Los shoppings, como ejemplos de no lugares, son espacios que buscan que desaparezca todo lo que es específico –no tienen ni reloj ni ventanas–, donde desaparece la ciudad donde están insertos, junto con el pueblo, el país. Esos vínculos son sustituidos por la conexión con las mismas marcas globalizadas de los otros shopping del mundo, liquidando con las diferencias y las particularidades de cada país y ciudad, achatando todas las formas de consumo y de vida.
El shopping pretende sustituir a la misma ciudad. Su aparición termina llevando al cierre de los cines tradicionales de las plazas públicas, sustituidos por docenas de salas de los shoppings, que promueven la programación estándar de las grandes cadenas de distribución.
El shopping no puede controlar el ingreso de las personas pero, como por milagro, solo están ahí las que tienen poder adquisitivo, los pobres están ausentes.
Hay un filtro, muchas veces invisible, constrictivo, otras veces explícito, para que solo ingresen los que cuentan: los consumidores. Al igual que el capitalismo neoliberal.
El shopping center es la utopía del neoliberalismo, un espacio donde todo es mercancía, todo tiene precio, todo se vende, todo se compra, todo está mercantilizado. Junto con los espacios públicos, desaparecen los cuidados y sus derechos. Que solo interesan mientras sean productores de las mercancías a ser consumidas en los shoppings.
La inseguridad en las ciudades –la real y la explorada por los medios–, el mal tiempo, la contaminación del aire, el tránsito, proyecta a la gente que puede refugiarse en esa cápsula, que los abriga aparentemente de todos los riesgos. Casi ya es posible nacer y morir en un shopping –solo faltan la maternidad y el cementerio–, hoteles ya hay. La utopía sin pobres, sin ruidos, sin calles mal cuidadas, sin chicos pobres vendiendo chicles en las esquinas o pidiendo limosna. El mundo del consumo, reservado para pocos, es el reino absoluto del mercado, que determina todo, no solo quién tiene derecho de acceso al shopping, sino también la distribución de las tiendas, los espacios obligatorios a circular, todo comandado por el marketing de las grandes marcas.
Como toda utopía capitalista, está reservada para pocos, porque basta el consumo del 20% de la población para dar salida a las mercancías y los servicios disponibles y alimentar a la reproducción del capital.
Para que esas cápsulas ideales existan, es necesaria la superexplotación de los trabajadores –niños, adultos, ancianos– en las oficinas clandestinas con trabajadores paraguayos y bolivianos en Sao Paulo y en Buenos Aires, así como en Bangladesh y en Indonesia, que producen para que las grandes marcas exhiban sus ropas y tenis lujosos en sus esplendorosas tiendas en los shoppings.

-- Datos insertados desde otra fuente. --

(* ===== verification/InferenceWitnesses.v ===== *)
(** * One call to a model

    A concrete stream at which the theorems of [Decoder], [EventStream], [Requests] and
    [Responses] apply: a response with a text and a call, sent in chunks that cut its
    frames, after a refusal for its rate. The codec of JSON is a table of the values of
    the run. *)

From S2P Require Import Prelude Digest Codec Contract Codecs Cost Input JsonValue Conversation Admission Session.
From S2P Require Import SessionWitnesses Secrets Media Decoder EventStream Requests Responses.

#[local] Existing Instance checksum_sha256.

(** ** The values *)

Definition event_of (kind : string) (fields : list (string * Value)) : Value :=
  VObject (("type", VString kind) :: fields).
Definition wire_message : Value :=
  VObject [("type", VString "message"); ("role", VString "assistant"); ("id", VString "m1");
           ("content", VArray [VObject [("type", VString "output_text"); ("text", VString "Hi")]])].
Definition wire_call : Value :=
  VObject [("type", VString "function_call"); ("id", VString "c1"); ("call_id", VString "call1"); ("name", VString "read");
           ("arguments", VString "args")].
Definition wire_usage : Value :=
  VObject [("input_tokens", VNumber "10"); ("output_tokens", VNumber "5"); ("total_tokens", VNumber "15")].
Definition created_event : Value := event_of "response.created" [("response", VObject [("id", VString "r1")])].
Definition text_event : Value := event_of "response.output_text.delta" [("delta", VString "Hi"); ("item_id", VString "m1")].
Definition item_event (index : string) (item : Value) : Value :=
  event_of "response.output_item.done" [("output_index", VNumber index); ("item", item)].
Definition completed_event : Value :=
  event_of "response.completed"
    [("response", VObject [("id", VString "r1"); ("status", VString "completed");
                           ("output", VArray [wire_message; wire_call]); ("usage", wire_usage)])].

Definition wire_values : list (string * Value) := [
  ("created", created_event); ("text", text_event); ("message", item_event "0" wire_message);
  ("call", item_event "1" wire_call); ("completed", completed_event); ("args", VObject [])].
#[local] Instance wire_serde : Serde Value :=
  {| to_vec := table_to_vec wire_values; from_slice := table_from_slice wire_values |}.
Definition wire_text (v : Value) : string := default "" (to_vec v).

#[local] Instance wire_requests : RequestSerde := {|
  serde_tools := codec_serde; serde_lineage := codec_serde; serde_format := codec_serde;
|}.

(** ** The decoder *)

Definition wire_events : list string := ["created"; "text"; "message"; "call"; "completed"].
Definition fresh_decoding : Decoding := (Decoder.default <| Decoder.dialect := ResponseDialect.OpenAi |>, []).
Definition wire_decoding : Decoding := Eval vm_compute in (events wire_text wire_events fresh_decoding).1.
Lemma wire_decoded : events wire_text wire_events fresh_decoding = (wire_decoding, Ok true).
Proof. by vm_compute. Qed.

Lemma decoded_response_sound_witness :
  Decoder.text wire_decoding.1 = "Hi" ∧
  ∃ r, Decoder.terminal wire_decoding.1 = Some r ∧ ProviderResponse.id r = "r1" ∧ length (ProviderResponse.output r) = 2 ∧
    ∃ i final, ProviderResponse.output r !! i = Some final ∧
      announced (OutputItem.ToolProposal (ToolProposal.mk "c1" "call1" "read" "args" ArgumentValidity.JsonObject)) final.
Proof.
  split; [by vm_compute|].
  destruct (decoded_response_sound wire_text ResponseDialect.OpenAi wire_events wire_decoding wire_decoded)
    as (r & Hr & _ & Hid & _ & _ & _ & _ & Hitems).
  exists r. split_and!; [done| | |].
  - assert (Decoder.response_id wire_decoding.1 = Some "r1") as E by by vm_compute. rewrite E in Hid. by injection Hid as <-.
  - assert (Decoder.terminal wire_decoding.1 = Some r) as E by done. vm_compute in E. by injection E as <-.
  - apply Hitems. apply (bool_decide_unpack _). by vm_compute.
Defined.

(** The order in which items are done does not matter; an index that is done twice is refused. *)
Example item_indexes :
  (events wire_text ["created"; "call"; "message"; "completed"] fresh_decoding).2 = Ok true ∧
  (events wire_text ["created"; "message"; "message"] fresh_decoding).2 = Err FailureKind.MalformedResponse.
Proof. by vm_compute. Qed.

(** ** The stream *)

Definition wire_frames : list Frame := [
  mk_frame true ["event: response.created"; "data: created"];
  mk_frame false [": keep alive"];
  mk_frame false ["data: text"]; mk_frame true ["data: message"]; mk_frame false ["data: call"]; mk_frame false ["data: completed"]].
(** The bytes, cut in threes. *)
Fixpoint cut_bytes (fuel : nat) (s : string) : list string :=
  match fuel with
  | O => [s]
  | S fuel => if str_is_empty s then [] else String.substring 0 3 s :: cut_bytes fuel (str_drop 3 s)
  end.
Definition wire_chunks : list string := Eval vm_compute in cut_bytes 100 (render_all wire_frames).

Lemma wire_frames_proper : Forall (proper_frame 64) wire_frames.
Proof.
  repeat (apply Forall_cons; split; [|]); [..|by apply Forall_nil];
    (split_and!; [repeat constructor; (discriminate || (apply bool_decide_unpack; by vm_compute) || by vm_compute)|by vm_compute|by vm_compute]).
Qed.

Lemma stream_decodes_witness :
  length wire_chunks = 38 ∧
  let '(r, answer) := read_chunks wire_text 64 1000 (Bytes <$> wire_chunks) 0 (Sse.default, fresh_decoding) in
  r.2 = wire_decoding ∧ answer = Ok true.
Proof.
  split; [by vm_compute|].
  pose proof (stream_decodes wire_text 64 1000 wire_frames wire_chunks fresh_decoding wire_frames_proper
    ltac:(by vm_compute) ltac:(split; by vm_compute)) as H.
  destruct (read_chunks wire_text 64 1000 (Bytes <$> wire_chunks) 0 (Sse.default, fresh_decoding)) as [r answer].
  change (omap frame_data wire_frames) with wire_events in H. rewrite wire_decoded in H. by injection H as -> ->.
Defined.

(** ** The request *)

Definition wire_settings : ModelSettings.t := ModelSettings.mk Sol Low Standard true.
Definition wire_input : Value := VObject [("role", VString "user"); ("content", VString "Q")].
Definition wire_tool : Value :=
  VObject [("type", VString "function"); ("name", VString "read"); ("parameters", VObject [("type", VString "object")])].
Definition built_request : result InferenceRequest.t FailureKind.t :=
  let? r := new wire_settings [wire_input] [wire_tool] "Be brief." "s" 1000 in
  let? r := with_prompt_cache_key r "key" in
  with_json_schema r "answer" (VObject [("type", VString "object")]).
Definition wire_request : InferenceRequest.t :=
  Eval vm_compute in match built_request with Ok r => r | Err _ => InferenceRequest.mk wire_settings (PromptInput.all_live []) [] "" "" ""
    (PromptCacheIdentity.mk 0 (digest_of "") (digest_of "") (digest_of "") [] (digest_of "")) 0 None end.

Lemma wire_request_built : built wire_request.
Proof.
  assert (built_request = Ok wire_request) as E by by vm_compute. unfold built_request in E.
  apply rbind_Ok in E as (r & Hr & (r' & Hk & Hs)%rbind_Ok). eapply built_schema; [|exact Hs].
  eapply built_key; [|exact Hk]. eapply (built_new _ _ _ _ _ 1000); [by vm_compute|exact Hr].
Qed.

Lemma recorded_request_rebuilds_witness :
  ModelUsage.get (wire wire_request Transport.Http) "service_tier" = Some (VString "priority") ∧
  ∃ r', from_recorded_template wire_settings (wire wire_request Transport.Http) (InferenceRequest.cache_identity wire_request) = Ok r' ∧
    InferenceRequest.output_format r' = InferenceRequest.output_format wire_request.
Proof.
  split; [by vm_compute|].
  destruct (recorded_request_rebuilds wire_request wire_request_built) as (r' & Hr & Hw & _).
  exists r'. split; [exact Hr|]. vm_compute in Hr. injection Hr as <-. by vm_compute.
Defined.

(** A template whose identity does not belong to it is refused. *)
Example foreign_identity_refused :
  from_recorded_template (ModelSettings.mk Sol High Standard true) (wire wire_request Transport.Http)
    (InferenceRequest.cache_identity wire_request) = Err FailureKind.InvalidRequest.
Proof. by vm_compute. Qed.

(** ** The call *)

Definition wire_client : ResponsesClient :=
  mk_client (ModelRoute.mk Transport.Http AuthMode.ApiKey) InferenceLimits.default (λ _, None).
Definition answered (answer : HttpAnswer) : Attempt :=
  mk_attempt (Answered None) (Answered answer) CutShort false 7 (Answered None) (Answered tt).
Definition refused (status : N) : Attempt := answered (Responded status None NoContentType [] false).
Definition streamed (chunks : list string) (cut : bool) : Attempt :=
  answered (Responded 200 None (TextContentType "text/event-stream; charset=utf-8") (Bytes <$> chunks) cut).
Definition call_in (attempts : list Attempt) : CallOutcome.t :=
  respond wire_text wire_client wire_request
    (mk_world (λ n, default (refused 500) (attempts !! N.to_nat (n - 1))) false 9).

(** A refusal for the rate is tried again, and the usage of the response is what counts. *)
Example call_answered :
  let o := call_in [refused 429; streamed wire_chunks false] in
  CallOutcome.failure o = None ∧ CallOutcome.partial_text o = "Hi" ∧
  AttemptRecord.status <$> CallOutcome.attempts o = [AttemptStatus.Rejected; AttemptStatus.ResponseReceived] ∧
  accounted_tokens o = Some 15%N.
Proof. by vm_compute. Qed.
(** A stream that breaks off is not tried again, and what it cost is unknown. *)
Example call_interrupted :
  let o := call_in [streamed (take 20 wire_chunks) false; streamed wire_chunks false] in
  Failure.kind <$> CallOutcome.failure o = Some FailureKind.Interrupted ∧ CallOutcome.response o = None ∧
  length (CallOutcome.attempts o) = 1 ∧ accounted_tokens o = None ∧ accounted_cost o = None.
Proof. by vm_compute. Qed.
(** Credentials that stay refused cost nothing; a server error may have. *)
Example call_refused :
  let o := call_in [refused 401; refused 401] in
  let o' := call_in [refused 503] in
  accounted_tokens o = Some 0%N ∧ length (CallOutcome.attempts o) = 2 ∧
  accounted_tokens o' = None ∧ length (CallOutcome.attempts o') = 1.
Proof. by vm_compute. Qed.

Es un espacio privatizado de las ciudades, reservado para algunos. Cuando jóvenes –como ahora en Brasil– deciden marcar sus encuentros en los shoppings, causan pánico en los gerentes de las tiendas, que no saben qué hacer, porque no pueden prohibir su ingreso, pero a la vez saben que no son los consumidores de lujo a los que están dirigidas las tiendas.
El choque entre el mundo de los shoppings y los espacios públicos tradicionales –plazas, espacios culturales, clubes deportivos abiertos– es la lucha entre la esfera mercantil y la esfera pública, entre el mundo de los consumidores y el mundo de los ciudadanos, entre el reino del mercado y la esfera de la ciudadanía, entre el poder del consumo y el derecho de todos.
Es un choque que está en el centro del enfrentamiento entre el neoliberalismo y el posneoliberalismo, entre la forma extrema que asume el capitalismo contemporáneo y las formas de sociabilidad solidaria de las sociedades que asumen la responsabilidad de construir un mundo menos desigual, más humano.